++++ INFORMATION

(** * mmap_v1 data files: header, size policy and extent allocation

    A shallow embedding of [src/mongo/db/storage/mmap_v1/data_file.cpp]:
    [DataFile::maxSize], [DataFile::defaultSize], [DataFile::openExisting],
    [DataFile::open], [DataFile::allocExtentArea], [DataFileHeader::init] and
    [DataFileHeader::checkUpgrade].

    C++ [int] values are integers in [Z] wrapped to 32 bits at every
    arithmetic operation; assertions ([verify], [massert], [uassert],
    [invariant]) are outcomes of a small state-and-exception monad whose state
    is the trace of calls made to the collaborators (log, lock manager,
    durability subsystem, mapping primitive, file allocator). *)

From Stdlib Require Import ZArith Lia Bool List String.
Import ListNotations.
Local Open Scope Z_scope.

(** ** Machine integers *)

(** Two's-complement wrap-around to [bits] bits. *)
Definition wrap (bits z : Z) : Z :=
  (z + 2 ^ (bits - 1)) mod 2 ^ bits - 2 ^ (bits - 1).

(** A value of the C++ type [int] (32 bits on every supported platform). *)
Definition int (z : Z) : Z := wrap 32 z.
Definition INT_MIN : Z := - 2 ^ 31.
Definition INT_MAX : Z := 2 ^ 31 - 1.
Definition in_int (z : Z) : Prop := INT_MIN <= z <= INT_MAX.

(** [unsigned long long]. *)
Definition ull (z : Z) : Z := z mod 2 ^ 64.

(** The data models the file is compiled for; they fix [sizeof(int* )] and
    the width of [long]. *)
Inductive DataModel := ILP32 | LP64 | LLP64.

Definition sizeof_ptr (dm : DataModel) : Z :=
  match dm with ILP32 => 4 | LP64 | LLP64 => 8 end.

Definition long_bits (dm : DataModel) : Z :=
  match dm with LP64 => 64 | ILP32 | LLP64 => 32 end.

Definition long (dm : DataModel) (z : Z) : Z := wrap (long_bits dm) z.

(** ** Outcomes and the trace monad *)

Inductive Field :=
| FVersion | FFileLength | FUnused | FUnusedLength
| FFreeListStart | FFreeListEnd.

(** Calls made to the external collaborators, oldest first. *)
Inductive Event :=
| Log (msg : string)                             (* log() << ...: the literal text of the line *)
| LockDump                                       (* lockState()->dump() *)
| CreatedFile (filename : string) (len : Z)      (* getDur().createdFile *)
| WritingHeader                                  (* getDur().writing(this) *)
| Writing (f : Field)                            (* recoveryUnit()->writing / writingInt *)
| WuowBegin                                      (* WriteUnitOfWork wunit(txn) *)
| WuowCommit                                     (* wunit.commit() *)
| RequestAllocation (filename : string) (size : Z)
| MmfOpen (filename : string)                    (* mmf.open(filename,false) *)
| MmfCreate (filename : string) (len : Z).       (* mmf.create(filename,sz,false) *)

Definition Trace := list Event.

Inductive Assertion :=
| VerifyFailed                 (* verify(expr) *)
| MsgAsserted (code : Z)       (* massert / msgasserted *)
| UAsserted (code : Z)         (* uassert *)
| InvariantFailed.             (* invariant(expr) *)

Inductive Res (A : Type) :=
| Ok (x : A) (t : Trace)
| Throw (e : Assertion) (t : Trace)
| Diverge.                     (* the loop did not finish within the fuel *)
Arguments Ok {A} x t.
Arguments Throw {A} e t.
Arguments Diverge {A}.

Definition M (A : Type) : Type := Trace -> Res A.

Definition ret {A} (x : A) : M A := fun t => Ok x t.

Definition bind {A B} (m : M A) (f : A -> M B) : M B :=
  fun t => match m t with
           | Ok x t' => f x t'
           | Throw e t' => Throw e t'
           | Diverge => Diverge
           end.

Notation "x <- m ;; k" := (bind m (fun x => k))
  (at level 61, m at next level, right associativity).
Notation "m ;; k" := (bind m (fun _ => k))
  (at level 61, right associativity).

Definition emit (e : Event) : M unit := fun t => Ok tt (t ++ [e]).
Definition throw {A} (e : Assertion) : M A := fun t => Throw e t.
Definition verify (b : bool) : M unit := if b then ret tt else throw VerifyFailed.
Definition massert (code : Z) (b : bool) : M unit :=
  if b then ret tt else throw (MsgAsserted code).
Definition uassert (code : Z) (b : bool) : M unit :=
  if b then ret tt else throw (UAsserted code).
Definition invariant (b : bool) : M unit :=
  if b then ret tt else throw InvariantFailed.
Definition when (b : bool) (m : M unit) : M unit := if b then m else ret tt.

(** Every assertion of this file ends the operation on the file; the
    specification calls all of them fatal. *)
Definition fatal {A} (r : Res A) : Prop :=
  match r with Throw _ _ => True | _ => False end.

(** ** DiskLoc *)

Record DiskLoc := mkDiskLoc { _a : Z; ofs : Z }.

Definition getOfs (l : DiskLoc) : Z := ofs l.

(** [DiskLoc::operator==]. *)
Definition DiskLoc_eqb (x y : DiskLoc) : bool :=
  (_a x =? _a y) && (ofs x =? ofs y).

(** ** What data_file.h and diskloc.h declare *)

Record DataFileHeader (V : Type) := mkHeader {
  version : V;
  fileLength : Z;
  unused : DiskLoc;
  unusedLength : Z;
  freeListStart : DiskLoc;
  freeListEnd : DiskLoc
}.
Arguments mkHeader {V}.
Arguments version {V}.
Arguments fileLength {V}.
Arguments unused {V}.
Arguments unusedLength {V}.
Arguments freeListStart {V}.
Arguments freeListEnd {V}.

++++++++
++++ INFORMATION

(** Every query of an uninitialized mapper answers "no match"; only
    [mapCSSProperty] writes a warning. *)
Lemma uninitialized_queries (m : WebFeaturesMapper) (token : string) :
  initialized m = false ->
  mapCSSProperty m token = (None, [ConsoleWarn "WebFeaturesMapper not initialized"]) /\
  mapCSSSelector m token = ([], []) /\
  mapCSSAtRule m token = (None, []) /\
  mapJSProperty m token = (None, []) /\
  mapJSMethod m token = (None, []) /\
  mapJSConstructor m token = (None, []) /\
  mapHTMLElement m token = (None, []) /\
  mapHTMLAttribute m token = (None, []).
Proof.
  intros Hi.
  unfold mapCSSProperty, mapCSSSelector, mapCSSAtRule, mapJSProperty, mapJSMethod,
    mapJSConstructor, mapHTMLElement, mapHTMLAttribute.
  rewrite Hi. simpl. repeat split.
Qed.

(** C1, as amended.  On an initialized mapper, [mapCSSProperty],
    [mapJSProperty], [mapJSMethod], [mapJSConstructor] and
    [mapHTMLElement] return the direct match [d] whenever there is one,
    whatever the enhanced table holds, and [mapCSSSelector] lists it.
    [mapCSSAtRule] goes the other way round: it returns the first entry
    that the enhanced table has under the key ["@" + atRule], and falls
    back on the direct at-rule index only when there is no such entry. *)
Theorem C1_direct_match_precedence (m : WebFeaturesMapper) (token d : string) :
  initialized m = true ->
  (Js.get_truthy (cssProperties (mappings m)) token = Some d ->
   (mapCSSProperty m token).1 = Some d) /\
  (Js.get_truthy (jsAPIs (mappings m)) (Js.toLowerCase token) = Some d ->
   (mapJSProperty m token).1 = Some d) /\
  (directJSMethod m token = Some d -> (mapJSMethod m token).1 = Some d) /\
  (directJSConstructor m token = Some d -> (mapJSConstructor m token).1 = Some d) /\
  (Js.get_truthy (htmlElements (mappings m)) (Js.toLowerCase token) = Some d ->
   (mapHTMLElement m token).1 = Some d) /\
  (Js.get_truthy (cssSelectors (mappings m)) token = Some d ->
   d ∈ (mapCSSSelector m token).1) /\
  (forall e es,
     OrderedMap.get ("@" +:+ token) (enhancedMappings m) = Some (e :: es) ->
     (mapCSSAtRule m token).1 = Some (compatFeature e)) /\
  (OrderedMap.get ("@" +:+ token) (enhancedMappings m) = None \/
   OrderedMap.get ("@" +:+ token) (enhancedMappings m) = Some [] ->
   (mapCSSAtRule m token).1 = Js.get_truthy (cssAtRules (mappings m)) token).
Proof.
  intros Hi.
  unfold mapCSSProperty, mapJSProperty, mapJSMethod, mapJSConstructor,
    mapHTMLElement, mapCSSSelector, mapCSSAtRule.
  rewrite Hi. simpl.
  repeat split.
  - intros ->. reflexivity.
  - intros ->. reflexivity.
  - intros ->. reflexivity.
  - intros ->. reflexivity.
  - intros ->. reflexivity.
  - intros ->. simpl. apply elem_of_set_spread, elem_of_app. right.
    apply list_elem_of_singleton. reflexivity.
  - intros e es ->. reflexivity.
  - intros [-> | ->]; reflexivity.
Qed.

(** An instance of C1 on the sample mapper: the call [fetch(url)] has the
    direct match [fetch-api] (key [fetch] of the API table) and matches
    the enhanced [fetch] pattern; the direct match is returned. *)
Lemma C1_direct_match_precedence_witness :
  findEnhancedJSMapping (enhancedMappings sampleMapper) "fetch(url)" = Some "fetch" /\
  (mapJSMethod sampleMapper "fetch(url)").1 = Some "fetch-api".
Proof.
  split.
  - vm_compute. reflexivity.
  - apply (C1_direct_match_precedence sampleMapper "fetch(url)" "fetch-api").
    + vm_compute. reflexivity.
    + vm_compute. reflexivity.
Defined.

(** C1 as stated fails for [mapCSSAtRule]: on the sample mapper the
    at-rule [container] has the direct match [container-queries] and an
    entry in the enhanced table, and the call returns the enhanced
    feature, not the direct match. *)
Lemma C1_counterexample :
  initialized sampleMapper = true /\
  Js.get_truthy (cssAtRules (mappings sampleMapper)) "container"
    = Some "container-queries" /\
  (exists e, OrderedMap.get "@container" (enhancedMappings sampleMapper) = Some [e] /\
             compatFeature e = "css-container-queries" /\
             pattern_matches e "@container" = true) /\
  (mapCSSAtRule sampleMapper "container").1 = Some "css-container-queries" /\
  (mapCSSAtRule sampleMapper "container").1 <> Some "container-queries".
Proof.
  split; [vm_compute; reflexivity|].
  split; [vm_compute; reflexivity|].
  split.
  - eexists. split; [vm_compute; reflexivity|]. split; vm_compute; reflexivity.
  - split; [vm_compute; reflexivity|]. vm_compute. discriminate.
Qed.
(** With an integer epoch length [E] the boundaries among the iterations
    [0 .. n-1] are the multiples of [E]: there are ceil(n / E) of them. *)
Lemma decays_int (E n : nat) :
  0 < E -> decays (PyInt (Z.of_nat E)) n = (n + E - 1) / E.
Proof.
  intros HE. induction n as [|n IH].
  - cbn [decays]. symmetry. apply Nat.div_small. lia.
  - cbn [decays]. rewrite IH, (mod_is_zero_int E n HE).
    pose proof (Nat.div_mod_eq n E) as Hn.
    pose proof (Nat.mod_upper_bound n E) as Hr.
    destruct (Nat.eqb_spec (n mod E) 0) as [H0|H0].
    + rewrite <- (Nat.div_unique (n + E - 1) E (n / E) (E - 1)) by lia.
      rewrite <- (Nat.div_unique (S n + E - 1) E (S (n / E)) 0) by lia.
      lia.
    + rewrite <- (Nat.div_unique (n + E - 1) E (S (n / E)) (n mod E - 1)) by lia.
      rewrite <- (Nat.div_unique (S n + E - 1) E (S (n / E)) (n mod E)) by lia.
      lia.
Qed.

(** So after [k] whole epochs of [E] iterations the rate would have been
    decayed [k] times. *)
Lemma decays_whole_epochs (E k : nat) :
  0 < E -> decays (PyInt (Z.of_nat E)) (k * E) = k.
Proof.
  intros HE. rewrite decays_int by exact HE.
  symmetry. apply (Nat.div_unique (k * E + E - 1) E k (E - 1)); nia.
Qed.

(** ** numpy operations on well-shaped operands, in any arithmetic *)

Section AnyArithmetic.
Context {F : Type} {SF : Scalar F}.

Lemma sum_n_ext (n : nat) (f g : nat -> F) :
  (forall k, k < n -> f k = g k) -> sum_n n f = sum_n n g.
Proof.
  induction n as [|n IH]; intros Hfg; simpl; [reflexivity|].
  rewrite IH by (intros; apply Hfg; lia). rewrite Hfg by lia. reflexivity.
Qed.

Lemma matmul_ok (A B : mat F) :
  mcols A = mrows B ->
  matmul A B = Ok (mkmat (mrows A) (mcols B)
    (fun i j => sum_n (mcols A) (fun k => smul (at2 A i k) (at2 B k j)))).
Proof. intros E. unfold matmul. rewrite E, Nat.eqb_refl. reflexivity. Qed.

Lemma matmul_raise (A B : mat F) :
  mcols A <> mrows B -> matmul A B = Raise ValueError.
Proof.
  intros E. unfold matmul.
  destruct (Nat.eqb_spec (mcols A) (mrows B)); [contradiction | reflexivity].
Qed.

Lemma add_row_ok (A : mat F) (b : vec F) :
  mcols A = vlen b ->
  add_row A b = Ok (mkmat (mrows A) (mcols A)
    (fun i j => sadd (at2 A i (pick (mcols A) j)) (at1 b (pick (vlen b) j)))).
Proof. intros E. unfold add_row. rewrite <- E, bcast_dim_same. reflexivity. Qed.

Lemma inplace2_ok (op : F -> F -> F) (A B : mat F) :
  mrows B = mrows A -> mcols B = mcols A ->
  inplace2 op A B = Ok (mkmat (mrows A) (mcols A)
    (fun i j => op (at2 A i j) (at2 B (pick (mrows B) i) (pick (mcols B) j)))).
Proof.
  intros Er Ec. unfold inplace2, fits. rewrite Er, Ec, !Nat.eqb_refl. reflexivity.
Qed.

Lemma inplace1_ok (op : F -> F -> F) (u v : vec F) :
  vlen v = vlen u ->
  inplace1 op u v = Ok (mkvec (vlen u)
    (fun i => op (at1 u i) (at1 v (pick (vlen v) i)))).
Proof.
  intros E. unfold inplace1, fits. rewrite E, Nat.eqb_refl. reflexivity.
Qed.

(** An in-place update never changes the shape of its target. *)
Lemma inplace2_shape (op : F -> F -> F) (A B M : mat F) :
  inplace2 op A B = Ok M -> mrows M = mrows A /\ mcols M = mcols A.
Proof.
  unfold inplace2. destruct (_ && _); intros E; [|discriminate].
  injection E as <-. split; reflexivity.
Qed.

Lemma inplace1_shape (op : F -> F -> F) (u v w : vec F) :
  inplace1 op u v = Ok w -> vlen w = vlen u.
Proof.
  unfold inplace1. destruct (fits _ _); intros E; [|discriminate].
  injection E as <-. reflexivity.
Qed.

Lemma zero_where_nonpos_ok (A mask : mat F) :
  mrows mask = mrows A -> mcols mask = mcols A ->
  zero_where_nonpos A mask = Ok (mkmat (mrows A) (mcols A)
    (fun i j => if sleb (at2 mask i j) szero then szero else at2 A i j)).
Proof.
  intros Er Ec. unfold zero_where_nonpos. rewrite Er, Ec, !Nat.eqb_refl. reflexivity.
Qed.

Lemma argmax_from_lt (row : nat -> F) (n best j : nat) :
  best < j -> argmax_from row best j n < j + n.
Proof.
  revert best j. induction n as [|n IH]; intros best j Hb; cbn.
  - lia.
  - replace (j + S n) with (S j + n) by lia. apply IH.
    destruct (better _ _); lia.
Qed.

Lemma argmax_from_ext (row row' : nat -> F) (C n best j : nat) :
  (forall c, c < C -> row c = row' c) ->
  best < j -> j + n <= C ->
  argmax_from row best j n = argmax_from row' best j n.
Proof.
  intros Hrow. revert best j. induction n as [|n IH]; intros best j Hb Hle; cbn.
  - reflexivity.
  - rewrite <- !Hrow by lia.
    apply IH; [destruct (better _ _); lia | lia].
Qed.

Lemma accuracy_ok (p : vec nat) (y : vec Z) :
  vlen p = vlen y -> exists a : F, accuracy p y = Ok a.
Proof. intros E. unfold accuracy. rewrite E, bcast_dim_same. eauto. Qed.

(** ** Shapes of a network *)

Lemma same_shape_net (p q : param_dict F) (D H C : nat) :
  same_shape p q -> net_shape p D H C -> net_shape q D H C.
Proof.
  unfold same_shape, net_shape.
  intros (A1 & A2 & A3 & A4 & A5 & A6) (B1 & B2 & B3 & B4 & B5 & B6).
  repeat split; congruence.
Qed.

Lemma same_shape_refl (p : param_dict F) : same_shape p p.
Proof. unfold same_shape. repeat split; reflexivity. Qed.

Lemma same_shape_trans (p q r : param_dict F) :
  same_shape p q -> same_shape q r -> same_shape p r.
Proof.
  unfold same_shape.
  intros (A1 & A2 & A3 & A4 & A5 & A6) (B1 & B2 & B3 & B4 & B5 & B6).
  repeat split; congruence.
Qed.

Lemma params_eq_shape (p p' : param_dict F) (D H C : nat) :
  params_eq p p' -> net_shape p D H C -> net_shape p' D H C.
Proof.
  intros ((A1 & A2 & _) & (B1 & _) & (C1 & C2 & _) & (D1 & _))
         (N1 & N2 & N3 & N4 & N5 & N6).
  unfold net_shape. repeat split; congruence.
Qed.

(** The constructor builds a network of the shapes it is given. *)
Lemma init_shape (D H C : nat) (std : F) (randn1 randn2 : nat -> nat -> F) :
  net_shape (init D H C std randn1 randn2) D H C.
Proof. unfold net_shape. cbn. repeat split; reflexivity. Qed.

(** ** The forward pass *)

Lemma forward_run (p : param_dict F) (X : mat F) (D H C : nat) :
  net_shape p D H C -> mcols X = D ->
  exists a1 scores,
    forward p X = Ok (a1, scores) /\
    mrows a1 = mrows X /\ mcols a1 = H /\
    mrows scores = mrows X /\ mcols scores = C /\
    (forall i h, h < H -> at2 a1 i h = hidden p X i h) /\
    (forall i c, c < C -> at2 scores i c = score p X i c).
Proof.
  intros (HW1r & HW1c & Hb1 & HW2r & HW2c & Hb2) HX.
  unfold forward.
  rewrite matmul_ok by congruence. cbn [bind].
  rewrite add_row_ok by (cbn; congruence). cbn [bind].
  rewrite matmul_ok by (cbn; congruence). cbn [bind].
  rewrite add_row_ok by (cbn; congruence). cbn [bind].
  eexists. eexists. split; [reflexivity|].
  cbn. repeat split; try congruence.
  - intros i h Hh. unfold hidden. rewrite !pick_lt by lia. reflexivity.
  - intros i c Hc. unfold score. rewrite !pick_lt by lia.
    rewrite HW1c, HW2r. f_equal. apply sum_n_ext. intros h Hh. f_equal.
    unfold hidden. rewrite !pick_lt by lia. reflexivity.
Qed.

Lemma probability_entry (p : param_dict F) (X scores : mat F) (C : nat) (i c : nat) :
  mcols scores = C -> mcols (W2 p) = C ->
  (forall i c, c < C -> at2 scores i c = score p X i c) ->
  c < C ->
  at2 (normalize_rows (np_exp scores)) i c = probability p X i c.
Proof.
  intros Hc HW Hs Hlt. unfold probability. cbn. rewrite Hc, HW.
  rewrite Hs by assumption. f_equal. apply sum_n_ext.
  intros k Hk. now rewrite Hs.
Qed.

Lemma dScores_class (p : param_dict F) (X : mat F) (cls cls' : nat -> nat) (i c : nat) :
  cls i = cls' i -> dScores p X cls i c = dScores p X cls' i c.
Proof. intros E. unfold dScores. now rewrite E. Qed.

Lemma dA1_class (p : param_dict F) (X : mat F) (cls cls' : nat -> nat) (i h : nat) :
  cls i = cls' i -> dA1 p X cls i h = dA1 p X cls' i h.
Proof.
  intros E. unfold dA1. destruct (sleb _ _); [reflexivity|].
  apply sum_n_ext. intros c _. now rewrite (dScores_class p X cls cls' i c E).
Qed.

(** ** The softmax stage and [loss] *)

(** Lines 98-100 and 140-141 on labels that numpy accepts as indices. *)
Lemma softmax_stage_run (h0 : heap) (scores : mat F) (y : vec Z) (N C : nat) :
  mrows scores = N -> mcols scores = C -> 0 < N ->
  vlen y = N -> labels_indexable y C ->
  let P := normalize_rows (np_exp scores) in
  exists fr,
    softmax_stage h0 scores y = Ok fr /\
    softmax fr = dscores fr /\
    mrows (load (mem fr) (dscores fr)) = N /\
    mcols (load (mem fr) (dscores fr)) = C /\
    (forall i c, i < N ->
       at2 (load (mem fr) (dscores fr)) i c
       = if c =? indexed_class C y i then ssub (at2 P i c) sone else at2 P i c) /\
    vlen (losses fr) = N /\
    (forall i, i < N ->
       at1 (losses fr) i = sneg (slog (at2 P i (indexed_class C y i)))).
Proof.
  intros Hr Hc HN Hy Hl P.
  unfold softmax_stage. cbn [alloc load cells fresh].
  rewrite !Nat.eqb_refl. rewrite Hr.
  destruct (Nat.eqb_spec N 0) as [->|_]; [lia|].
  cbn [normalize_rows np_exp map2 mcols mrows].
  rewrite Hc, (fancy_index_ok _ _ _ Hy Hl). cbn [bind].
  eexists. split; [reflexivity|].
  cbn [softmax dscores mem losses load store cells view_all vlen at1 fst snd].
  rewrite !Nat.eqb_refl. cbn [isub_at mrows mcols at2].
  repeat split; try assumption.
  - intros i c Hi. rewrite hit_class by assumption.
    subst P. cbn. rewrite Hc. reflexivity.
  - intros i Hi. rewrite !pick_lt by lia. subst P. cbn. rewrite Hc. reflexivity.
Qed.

++++++++
++++ INFORMATION

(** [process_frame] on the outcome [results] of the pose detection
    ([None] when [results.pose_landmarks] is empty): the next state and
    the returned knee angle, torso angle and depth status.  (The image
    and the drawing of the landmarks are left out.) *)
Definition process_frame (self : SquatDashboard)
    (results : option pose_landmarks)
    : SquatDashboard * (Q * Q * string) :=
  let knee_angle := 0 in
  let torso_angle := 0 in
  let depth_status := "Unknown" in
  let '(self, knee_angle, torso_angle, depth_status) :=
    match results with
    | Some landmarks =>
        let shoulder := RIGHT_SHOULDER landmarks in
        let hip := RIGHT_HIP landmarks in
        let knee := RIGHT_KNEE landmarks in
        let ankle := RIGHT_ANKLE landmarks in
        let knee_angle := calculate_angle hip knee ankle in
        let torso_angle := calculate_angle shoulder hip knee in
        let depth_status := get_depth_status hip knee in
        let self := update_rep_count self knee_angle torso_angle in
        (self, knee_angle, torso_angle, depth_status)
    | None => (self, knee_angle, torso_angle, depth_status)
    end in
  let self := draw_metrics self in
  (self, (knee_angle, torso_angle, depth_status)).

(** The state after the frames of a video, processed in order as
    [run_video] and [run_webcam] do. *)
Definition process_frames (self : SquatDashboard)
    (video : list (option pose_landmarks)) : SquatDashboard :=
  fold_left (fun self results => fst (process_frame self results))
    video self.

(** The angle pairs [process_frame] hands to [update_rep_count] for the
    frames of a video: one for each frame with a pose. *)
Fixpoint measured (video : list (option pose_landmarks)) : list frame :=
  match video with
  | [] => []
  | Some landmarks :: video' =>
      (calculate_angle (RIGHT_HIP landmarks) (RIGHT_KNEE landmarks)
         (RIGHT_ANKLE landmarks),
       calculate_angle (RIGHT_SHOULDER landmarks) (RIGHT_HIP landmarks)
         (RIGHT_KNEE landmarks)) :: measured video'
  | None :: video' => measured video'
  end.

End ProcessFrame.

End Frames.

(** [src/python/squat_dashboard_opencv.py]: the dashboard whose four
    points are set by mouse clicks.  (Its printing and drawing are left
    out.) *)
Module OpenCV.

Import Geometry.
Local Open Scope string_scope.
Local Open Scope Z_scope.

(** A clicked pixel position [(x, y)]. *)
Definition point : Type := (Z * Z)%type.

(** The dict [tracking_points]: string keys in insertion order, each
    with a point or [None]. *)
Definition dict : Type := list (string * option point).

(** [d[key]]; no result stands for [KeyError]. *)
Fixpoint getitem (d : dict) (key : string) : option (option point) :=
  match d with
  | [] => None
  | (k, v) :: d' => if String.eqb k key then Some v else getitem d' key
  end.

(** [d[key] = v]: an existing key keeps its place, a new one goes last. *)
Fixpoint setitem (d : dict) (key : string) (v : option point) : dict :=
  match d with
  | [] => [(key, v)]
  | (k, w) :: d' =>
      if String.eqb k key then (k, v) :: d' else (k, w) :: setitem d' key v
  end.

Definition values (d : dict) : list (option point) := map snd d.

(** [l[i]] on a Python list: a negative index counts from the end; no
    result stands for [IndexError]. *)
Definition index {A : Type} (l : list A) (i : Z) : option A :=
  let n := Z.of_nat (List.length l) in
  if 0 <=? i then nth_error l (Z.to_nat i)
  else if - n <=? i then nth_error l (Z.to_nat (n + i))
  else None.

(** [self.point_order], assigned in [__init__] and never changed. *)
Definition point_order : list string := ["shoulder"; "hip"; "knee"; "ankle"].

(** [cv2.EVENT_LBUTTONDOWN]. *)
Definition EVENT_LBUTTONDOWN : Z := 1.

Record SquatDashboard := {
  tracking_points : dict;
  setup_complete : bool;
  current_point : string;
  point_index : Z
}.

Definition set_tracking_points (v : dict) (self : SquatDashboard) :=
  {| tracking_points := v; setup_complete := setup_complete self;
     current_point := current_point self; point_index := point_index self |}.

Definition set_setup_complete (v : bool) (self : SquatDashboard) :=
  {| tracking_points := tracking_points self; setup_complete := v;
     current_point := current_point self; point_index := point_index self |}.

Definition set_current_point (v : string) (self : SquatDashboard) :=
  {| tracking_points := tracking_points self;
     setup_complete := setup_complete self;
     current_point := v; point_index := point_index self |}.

++++++++

[TRY IT]
Leave out every line above except those from the line with "(** ** The forward pass *)" up to and including the line with "rewrite HW1c, HW2r.", and copy those exactly.

[REPLY]
(** ** The forward pass *)

Lemma forward_run (p : param_dict F) (X : mat F) (D H C : nat) :
  net_shape p D H C -> mcols X = D ->
  exists a1 scores,
    forward p X = Ok (a1, scores) /\
    mrows a1 = mrows X /\ mcols a1 = H /\
    mrows scores = mrows X /\ mcols scores = C /\
    (forall i h, h < H -> at2 a1 i h = hidden p X i h) /\
    (forall i c, c < C -> at2 scores i c = score p X i c).
Proof.
  intros (HW1r & HW1c & Hb1 & HW2r & HW2c & Hb2) HX.
  unfold forward.
  rewrite matmul_ok by congruence. cbn [bind].
  rewrite add_row_ok by (cbn; congruence). cbn [bind].
  rewrite matmul_ok by (cbn; congruence). cbn [bind].
  rewrite add_row_ok by (cbn; congruence). cbn [bind].
  eexists. eexists. split; [reflexivity|].
  cbn. repeat split; try congruence.
  - intros i h Hh. unfold hidden. rewrite !pick_lt by lia. reflexivity.
  - intros i c Hc. unfold score. rewrite !pick_lt by lia.
    rewrite HW1c, HW2r. f_equal. apply sum_n_ext. intros h Hh. f_equal.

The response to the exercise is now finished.